#### PROVIDED DATA ####

(** * A shallow embedding of the Merkle-Patricia trie of [packages/trie]

    The development follows [packages/trie/src/trie/trie.ts]: the [Trie]
    class becomes a record of its fields, its methods become state
    transformers over that record, and the collaborators the class only
    consumes (the byte store, the hash function, the RLP codec, the node
    classes) are given as interfaces or as small executable models. *)

From Stdlib Require Import NArith ZArith Lia.
From Stdlib Require Import Strings.Byte Strings.Ascii Strings.String.
From stdpp Require Import base option list gmap countable.

Set Default Proof Using "Type".
Set Warnings "-register-all".
Local Open Scope N_scope.

(** ** Byte strings *)

Abbreviation byte := Byte.byte.
Abbreviation bytes := (list Byte.byte).

(** A [Buffer] write keeps the low eight bits of the number written. *)
Definition byte_of_N (n : N) : byte :=
  match Byte.of_N (n mod 256) with
  | Some b => b
  | None => Byte.x00
  end.

Definition byte_of_nat (n : nat) : byte := byte_of_N (N.of_nat n).

Lemma byte_of_to_N (b : byte) : byte_of_N (Byte.to_N b) = b.
Proof.
  unfold byte_of_N. pose proof (Byte.to_N_bounded b) as Hb.
  rewrite N.mod_small by lia. by rewrite Byte.of_to_N.
Qed.

Lemma byte_to_of_N (n : N) : n < 256 -> Byte.to_N (byte_of_N n) = n.
Proof.
  intros Hn. unfold byte_of_N. rewrite N.mod_small by lia.
  destruct (Byte.of_N n) as [b|] eqn:E.
  - by apply Byte.to_of_N.
  - apply Byte.of_N_None_iff in E. lia.
Qed.

#[global] Instance byte_eq_dec : EqDecision byte := Byte.byte_eq_dec.

#[global] Program Instance byte_countable : Countable byte :=
  inj_countable Byte.to_N Byte.of_N _.
Next Obligation. intros b. apply Byte.of_to_N. Qed.

(** ** Keccak-256, the default [useHashedKeysFunction]

    The sponge over Keccak-f[1600] with rate 136 and the original
    [0x01] padding, on 64-bit lanes kept in [N]. *)
Module Keccak.

Definition lane_mask : N := 0xFFFFFFFFFFFFFFFF.

Definition rotl (x : N) (n : N) : N :=
  N.land (N.lor (N.shiftl x n) (N.shiftr x (64 - n))) lane_mask.

Definition lane_not (x : N) : N := N.lxor x lane_mask.

Definition round_constants : list N :=
  [ 0x0000000000000001; 0x0000000000008082; 0x800000000000808A;
    0x8000000080008000; 0x000000000000808B; 0x0000000080000001;
    0x8000000080008081; 0x8000000000008009; 0x000000000000008A;
    0x0000000000000088; 0x0000000080008009; 0x000000008000000A;
    0x000000008000808B; 0x800000000000008B; 0x8000000000008089;
    0x8000000000008003; 0x8000000000008002; 0x8000000000000080;
    0x000000000000800A; 0x800000008000000A; 0x8000000080008081;
    0x8000000000008080; 0x0000000080000001; 0x8000000080008008 ].

(** Rotation offsets, lane [(x, y)] at position [x + 5 * y]. *)
Definition rotation_offsets : list N :=
  [  0;  1; 62; 28; 27;
    36; 44;  6; 55; 20;
     3; 10; 43; 25; 39;
    41; 45; 15; 21;  8;
    18;  2; 61; 56; 14 ].

Definition lane (st : list N) (x y : nat) : N :=
  nth ((x mod 5) + 5 * (y mod 5))%nat st 0.

Definition coords : list (nat * nat) :=
  y ← seq 0 5; x ← seq 0 5; [(x, y)].

Definition theta (st : list N) : list N :=
  let c x := fold_right N.lxor 0 (map (lane st x) (seq 0 5)) in
  let d x := N.lxor (c (x + 4)%nat) (rotl (c (x + 1)%nat) 1) in
  map (fun '(x, y) => N.lxor (lane st x y) (d x)) coords.

(** rho and pi together: the lane written at [(x, y)] comes from
    [(x + 3 * y, x)]. *)
Definition rho_pi (st : list N) : list N :=
  map (fun '(x, y) =>
         let sx := ((x + 3 * y) mod 5)%nat in
         let sy := x in
         rotl (lane st sx sy) (nth (sx + 5 * sy)%nat rotation_offsets 0))
      coords.

Definition chi (st : list N) : list N :=
  map (fun '(x, y) =>
         N.lxor (lane st x y)
                (N.land (lane_not (lane st (x + 1) y)) (lane st (x + 2) y)))
      coords.

Definition iota (rc : N) (st : list N) : list N :=
  match st with
  | [] => []
  | a :: rest => N.lxor a rc :: rest
  end.

Definition round (st : list N) (rc : N) : list N :=
  iota rc (chi (rho_pi (theta st))).

Definition keccak_f (st : list N) : list N :=
  fold_left round round_constants st.

Definition rate : nat := 136.

(** Little-endian lane of up to eight bytes. *)
Fixpoint lane_of_bytes (bs : list N) : N :=
  match bs with
  | [] => 0
  | b :: rest => b + 256 * lane_of_bytes rest
  end.

Fixpoint bytes_of_lane (n : nat) (l : N) : list N :=
  match n with
  | O => []
  | S n' => l mod 256 :: bytes_of_lane n' (l / 256)
  end.

Fixpoint lanes_of_block (n : nat) (bs : list N) : list N :=
  match n with
  | O => []
  | S n' => lane_of_bytes (take 8 bs) :: lanes_of_block n' (drop 8 bs)
  end.

Fixpoint xor_lanes (st blk : list N) : list N :=
  match st, blk with
  | s :: st', b :: blk' => N.lxor s b :: xor_lanes st' blk'
  | _, _ => st
  end.

(** Multi-rate padding with the Keccak domain byte [0x01]. *)
Definition pad (msg : list N) : list N :=
  let r := (rate - length msg mod rate)%nat in
  match r with
  | 1%nat => msg ++ [0x81]
  | _ => msg ++ [0x01] ++ repeat 0 (r - 2) ++ [0x80]
  end.

Fixpoint absorb (blocks : nat) (st : list N) (msg : list N) : list N :=
  match blocks with
  | O => st
  | S n =>
      let blk := lanes_of_block 17 (take rate msg) in
      absorb n (keccak_f (xor_lanes st blk)) (drop rate msg)
  end.

Definition keccak256 (msg : bytes) : bytes :=
  let padded := pad (map Byte.to_N msg) in
  let st := absorb (length padded / rate) (repeat 0 25) padded in
  map byte_of_N (flat_map (bytes_of_lane 8) (take 4 st)).

End Keccak.

(** ** Failures and promises

    Every [throw new Error(...)] of the trie is one constructor; the messages
    are the ones the source compares or prints. *)
Inductive error :=
| InvalidRootLength      (* 'Invalid root length. Roots are n bytes' *)
| ReservedKey            (* "Attempted to set '__root__' key but it is not allowed." *)
| PathNotFound           (* 'Path not found' *)
| MissingNode            (* 'Missing node in DB' *)
| StackUnderflow         (* 'Stack underflow' *)
| MissingLastNode        (* 'missing last node' *)
| ExpectedBranchNode     (* 'Expected branch node' *)
| InvalidBatchOp         (* 'Invalid batch db operation' *)
| InvalidProofNodes      (* 'Invalid proof nodes given' *)
| InvalidProof           (* 'Invalid proof provided' *)
| InvalidNode            (* 'Invalid node' *)
| InvalidRLP.            (* any failure of the RLP decoder *)

#[global] Instance error_eq_dec : EqDecision error.
Proof. solve_decision. Defined.

(** The settlement of a promise: resolved, rejected, never settled because
    the caller waits for the semaphore, or cut off by the bound put on the
    walk. *)
Inductive outcome (A : Type) :=
| Ret (a : A)
| Throw (e : error)
| Blocked
| OutOfFuel.
Arguments Ret {A} a.
Arguments Throw {A} e.
Arguments Blocked {A}.
Arguments OutOfFuel {A}.

Definition outcome_bind {A B} (o : outcome A) (k : A -> outcome B) : outcome B :=
  match o with
  | Ret a => k a
  | Throw e => Throw e
  | Blocked => Blocked
  | OutOfFuel => OutOfFuel
  end.

Definition of_option {A} (e : error) (o : option A) : outcome A :=
  match o with
  | Some a => Ret a
  | None => Throw e
  end.

(** ** RLP *)

(** Modelled from the spec: the codec is an external collaborator ("a
    recursive-length-prefix (RLP) codec with encodings for byte strings and
    for lists of byte strings / nested lists"); its package is not among the
    sources. The encoder is the standard one and the decoder accepts exactly
    the canonical encodings. *)
Module RLP.

Inductive item :=
| Str (b : bytes)
| Lst (l : list item).

(** The big-endian digits of a length, most significant first, without
    leading zeros; at most eight of them. *)
Fixpoint be_digits (fuel : nat) (n : N) (acc : bytes) : bytes :=
  match fuel with
  | O => acc
  | S fuel' =>
      if n =? 0 then acc
      else be_digits fuel' (n / 256) (byte_of_N (n mod 256) :: acc)
  end.

Definition be_bytes (n : N) : bytes := be_digits 8 n [].

Definition encodeLength (len : nat) (offset : N) : bytes :=
  if (len <? 56)%nat then [byte_of_N (N.of_nat len + offset)]
  else
    let digits := be_bytes (N.of_nat len) in
    byte_of_N (offset + 55 + N.of_nat (length digits)) :: digits.

Fixpoint encode (i : item) : bytes :=
  match i with
  | Str b =>
      match b with
      | [x] => if Byte.to_N x <? 128 then [x] else encodeLength 1 128 ++ b
      | _ => encodeLength (length b) 128 ++ b
      end
  | Lst l =>
      let body := concat (map encode l) in
      encodeLength (length body) 192 ++ body
  end.

Fixpoint be_value (bs : bytes) (acc : N) : N :=
  match bs with
  | [] => acc
  | b :: rest => be_value rest (acc * 256 + Byte.to_N b)
  end.

(** [decodeLength]: no leading zero byte. *)
Definition decodeLength (bs : bytes) : option nat :=
  match bs with
  | [] => None
  | b :: _ => if Byte.to_N b =? 0 then None else Some (N.to_nat (be_value bs 0))
  end.

(** [safeSlice]: the first [n] bytes, if there are that many. *)
Definition split_at (n : nat) (bs : bytes) : option (bytes * bytes) :=
  if (n <=? length bs)%nat then Some (take n bs, drop n bs) else None.

(** The [while (innerRemainder.length)] loop over the payload of a list. *)
Fixpoint decode_seq (dec : bytes -> option (item * bytes)) (n : nat)
    (input : bytes) : option (list item) :=
  match input with
  | [] => Some []
  | _ =>
      match n with
      | O => None
      | S n' =>
          '(d, rest) ← dec input;
          ds ← decode_seq dec n' rest;
          Some (d :: ds)
      end
  end.

Fixpoint _decode (fuel : nat) (input : bytes) : option (item * bytes) :=
  match fuel with
  | O => None
  | S fuel' =>
      match input with
      | [] => None
      | first :: rest =>
          let fb := Byte.to_N first in
          if fb <=? 0x7f then Some (Str [first], rest)
          else if fb <=? 0xb7 then
            '(data, rem) ← split_at (N.to_nat (fb - 0x80)) rest;
            match data with
            | [x] => if Byte.to_N x <? 0x80 then None else Some (Str data, rem)
            | _ => Some (Str data, rem)
            end
          else if fb <=? 0xbf then
            '(lbytes, rest') ← split_at (N.to_nat (fb - 0xb7)) rest;
            len ← decodeLength lbytes;
            if (len <=? 55)%nat then None
            else '(data, rem) ← split_at len rest'; Some (Str data, rem)
          else if fb <=? 0xf7 then
            '(inner, rem) ← split_at (N.to_nat (fb - 0xc0)) rest;
            ds ← decode_seq (_decode fuel') (length inner) inner;
            Some (Lst ds, rem)
          else
            '(lbytes, rest') ← split_at (N.to_nat (fb - 0xf7)) rest;
            len ← decodeLength lbytes;
            if (len <? 56)%nat then None
            else
              '(inner, rem) ← split_at len rest';
              ds ← decode_seq (_decode fuel') (length inner) inner;
              Some (Lst ds, rem)
      end
  end.

(** [RLP.decode]: the empty input decodes to the empty byte string, and
    nothing may follow the item. *)
Definition decode (input : bytes) : option item :=
  match input with
  | [] => Some (Str [])
  | _ =>
      '(d, rem) ← _decode (length input) input;
      match rem with
      | [] => Some d
      | _ => None
      end
  end.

####

§ TASK INSTRUCTIONS
Which lines above contain the word "Fixpoint"? Copy all of them.

§ SOLUTION TO THIS PROBLEM
Fixpoint lane_of_bytes (bs : list N) : N :=
Fixpoint bytes_of_lane (n : nat) (l : N) : list N :=
Fixpoint lanes_of_block (n : nat) (bs : list N) : list N :=
Fixpoint xor_lanes (st blk : list N) : list N :=
Fixpoint absorb (blocks : nat) (st : list N) (msg : list N) : list N :=
Fixpoint be_digits (fuel : nat) (n : N) (acc : bytes) : bytes :=
Fixpoint encode (i : item) : bytes :=
Fixpoint be_value (bs : bytes) (acc : N) : N :=
Fixpoint decode_seq (dec : bytes -> option (item * bytes)) (n : nat)
Fixpoint _decode (fuel : nat) (input : bytes) : option (item * bytes) :=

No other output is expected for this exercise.